Top of DATA SHOWN

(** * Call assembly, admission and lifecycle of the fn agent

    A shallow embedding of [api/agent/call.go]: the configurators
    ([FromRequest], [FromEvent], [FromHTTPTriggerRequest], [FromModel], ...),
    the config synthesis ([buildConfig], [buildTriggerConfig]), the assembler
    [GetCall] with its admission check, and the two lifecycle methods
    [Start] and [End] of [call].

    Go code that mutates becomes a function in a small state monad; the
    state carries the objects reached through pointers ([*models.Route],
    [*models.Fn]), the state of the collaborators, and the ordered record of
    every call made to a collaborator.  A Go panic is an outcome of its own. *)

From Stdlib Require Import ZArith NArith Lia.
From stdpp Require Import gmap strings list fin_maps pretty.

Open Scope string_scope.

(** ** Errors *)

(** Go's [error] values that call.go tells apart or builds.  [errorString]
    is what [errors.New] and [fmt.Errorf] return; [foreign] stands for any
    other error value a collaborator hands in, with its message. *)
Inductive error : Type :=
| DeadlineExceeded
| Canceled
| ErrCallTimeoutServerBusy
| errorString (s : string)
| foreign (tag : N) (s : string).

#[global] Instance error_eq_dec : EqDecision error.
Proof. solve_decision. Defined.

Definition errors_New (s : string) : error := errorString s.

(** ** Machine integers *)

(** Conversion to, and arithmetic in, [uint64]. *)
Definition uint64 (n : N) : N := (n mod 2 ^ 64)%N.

Bottom of DATA SHOWN

WHAT IS REQUIRED: Collect each line above holding the string "lifecycle".

RESPONSE TO THIS TASK:
(** * Call assembly, admission and lifecycle of the fn agent
    [GetCall] with its admission check, and the two lifecycle methods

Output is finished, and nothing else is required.